▶ YOUR OBJECTIVE:
Using the listing below, set down exactly the lines starting at the line that contains "then (totalDebt /" and ending at the line that contains "final rounding. *)", both included, and no others.

▶ RECORDED INFORMATION:

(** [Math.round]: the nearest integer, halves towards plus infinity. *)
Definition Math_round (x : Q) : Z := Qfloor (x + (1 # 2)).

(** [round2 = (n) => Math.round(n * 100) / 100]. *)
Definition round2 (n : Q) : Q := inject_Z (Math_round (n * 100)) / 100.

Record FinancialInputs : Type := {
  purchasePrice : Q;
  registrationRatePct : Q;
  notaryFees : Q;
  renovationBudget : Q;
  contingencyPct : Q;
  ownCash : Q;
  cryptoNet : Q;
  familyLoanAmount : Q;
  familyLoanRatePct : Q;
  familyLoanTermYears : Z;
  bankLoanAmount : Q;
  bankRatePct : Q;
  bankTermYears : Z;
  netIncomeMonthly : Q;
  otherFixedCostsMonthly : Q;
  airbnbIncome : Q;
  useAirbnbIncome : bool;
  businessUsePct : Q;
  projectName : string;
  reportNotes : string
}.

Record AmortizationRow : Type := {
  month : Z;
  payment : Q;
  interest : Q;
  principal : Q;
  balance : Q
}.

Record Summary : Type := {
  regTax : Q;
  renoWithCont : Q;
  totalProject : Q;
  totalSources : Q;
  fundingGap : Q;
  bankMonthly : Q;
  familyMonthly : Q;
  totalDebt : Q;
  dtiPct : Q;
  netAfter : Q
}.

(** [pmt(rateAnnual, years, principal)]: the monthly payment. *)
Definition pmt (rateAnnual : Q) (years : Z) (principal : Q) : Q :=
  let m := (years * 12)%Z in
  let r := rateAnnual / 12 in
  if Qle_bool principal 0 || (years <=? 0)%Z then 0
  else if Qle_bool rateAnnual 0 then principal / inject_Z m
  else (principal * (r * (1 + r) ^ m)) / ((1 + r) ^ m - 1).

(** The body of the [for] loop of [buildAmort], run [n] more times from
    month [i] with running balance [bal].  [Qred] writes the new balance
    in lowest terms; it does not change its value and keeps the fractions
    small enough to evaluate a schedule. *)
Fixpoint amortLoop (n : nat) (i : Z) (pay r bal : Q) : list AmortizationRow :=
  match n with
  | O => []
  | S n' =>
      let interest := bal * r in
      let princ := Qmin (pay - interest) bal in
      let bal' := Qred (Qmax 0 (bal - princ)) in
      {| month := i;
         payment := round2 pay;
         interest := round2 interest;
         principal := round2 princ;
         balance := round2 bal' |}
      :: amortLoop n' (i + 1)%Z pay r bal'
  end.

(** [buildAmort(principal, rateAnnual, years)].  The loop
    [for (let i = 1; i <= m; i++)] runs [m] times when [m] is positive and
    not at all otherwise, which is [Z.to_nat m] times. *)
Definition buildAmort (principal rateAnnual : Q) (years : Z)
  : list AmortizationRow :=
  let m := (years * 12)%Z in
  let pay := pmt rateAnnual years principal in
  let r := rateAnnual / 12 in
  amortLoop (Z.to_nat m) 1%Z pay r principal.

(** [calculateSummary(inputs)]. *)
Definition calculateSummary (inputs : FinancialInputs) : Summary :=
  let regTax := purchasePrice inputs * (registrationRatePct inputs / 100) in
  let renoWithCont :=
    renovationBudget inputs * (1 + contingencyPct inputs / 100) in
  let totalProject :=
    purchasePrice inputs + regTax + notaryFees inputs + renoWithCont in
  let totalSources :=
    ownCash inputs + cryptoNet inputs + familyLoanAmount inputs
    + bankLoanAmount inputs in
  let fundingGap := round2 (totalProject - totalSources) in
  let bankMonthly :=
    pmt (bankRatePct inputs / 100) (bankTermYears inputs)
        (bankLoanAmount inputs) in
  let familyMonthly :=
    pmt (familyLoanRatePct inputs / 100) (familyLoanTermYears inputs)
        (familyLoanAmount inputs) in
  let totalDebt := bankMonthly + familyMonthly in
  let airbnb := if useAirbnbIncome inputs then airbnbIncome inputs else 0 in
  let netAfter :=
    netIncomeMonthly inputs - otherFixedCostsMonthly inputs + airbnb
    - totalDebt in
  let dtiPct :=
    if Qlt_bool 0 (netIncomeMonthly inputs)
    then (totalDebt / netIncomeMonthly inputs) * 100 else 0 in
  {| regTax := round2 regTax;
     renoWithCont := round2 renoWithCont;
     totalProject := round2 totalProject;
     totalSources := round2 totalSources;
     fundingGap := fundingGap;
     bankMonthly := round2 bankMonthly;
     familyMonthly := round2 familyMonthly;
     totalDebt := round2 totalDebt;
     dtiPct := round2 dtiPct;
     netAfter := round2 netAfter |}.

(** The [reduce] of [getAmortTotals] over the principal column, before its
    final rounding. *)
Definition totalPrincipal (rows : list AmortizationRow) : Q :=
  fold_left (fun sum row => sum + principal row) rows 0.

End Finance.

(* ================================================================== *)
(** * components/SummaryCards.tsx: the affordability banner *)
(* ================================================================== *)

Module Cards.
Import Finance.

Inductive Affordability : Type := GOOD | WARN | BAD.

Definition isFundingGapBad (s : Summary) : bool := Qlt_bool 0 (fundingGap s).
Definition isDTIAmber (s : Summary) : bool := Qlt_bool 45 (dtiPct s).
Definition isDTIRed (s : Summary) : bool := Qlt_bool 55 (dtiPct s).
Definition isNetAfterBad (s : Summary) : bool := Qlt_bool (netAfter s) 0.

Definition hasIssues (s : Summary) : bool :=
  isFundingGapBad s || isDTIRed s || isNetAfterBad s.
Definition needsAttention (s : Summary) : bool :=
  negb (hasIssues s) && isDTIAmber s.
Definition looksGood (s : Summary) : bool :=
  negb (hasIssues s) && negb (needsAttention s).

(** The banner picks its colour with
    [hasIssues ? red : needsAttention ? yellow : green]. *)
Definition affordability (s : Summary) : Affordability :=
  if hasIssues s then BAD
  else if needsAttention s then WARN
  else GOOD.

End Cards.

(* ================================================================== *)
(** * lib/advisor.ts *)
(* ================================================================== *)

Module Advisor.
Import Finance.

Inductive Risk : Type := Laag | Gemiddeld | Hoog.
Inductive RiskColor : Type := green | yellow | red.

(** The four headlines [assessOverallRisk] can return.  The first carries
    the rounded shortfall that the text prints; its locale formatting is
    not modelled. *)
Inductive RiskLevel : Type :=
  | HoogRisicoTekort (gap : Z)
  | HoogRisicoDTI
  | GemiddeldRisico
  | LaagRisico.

▶ SOLUTION BELOW:
    then (totalDebt / netIncomeMonthly inputs) * 100 else 0 in
  {| regTax := round2 regTax;
     renoWithCont := round2 renoWithCont;
     totalProject := round2 totalProject;
     totalSources := round2 totalSources;
     fundingGap := fundingGap;
     bankMonthly := round2 bankMonthly;
     familyMonthly := round2 familyMonthly;
     totalDebt := round2 totalDebt;
     dtiPct := round2 dtiPct;
     netAfter := round2 netAfter |}.

(** The [reduce] of [getAmortTotals] over the principal column, before its
    final rounding. *)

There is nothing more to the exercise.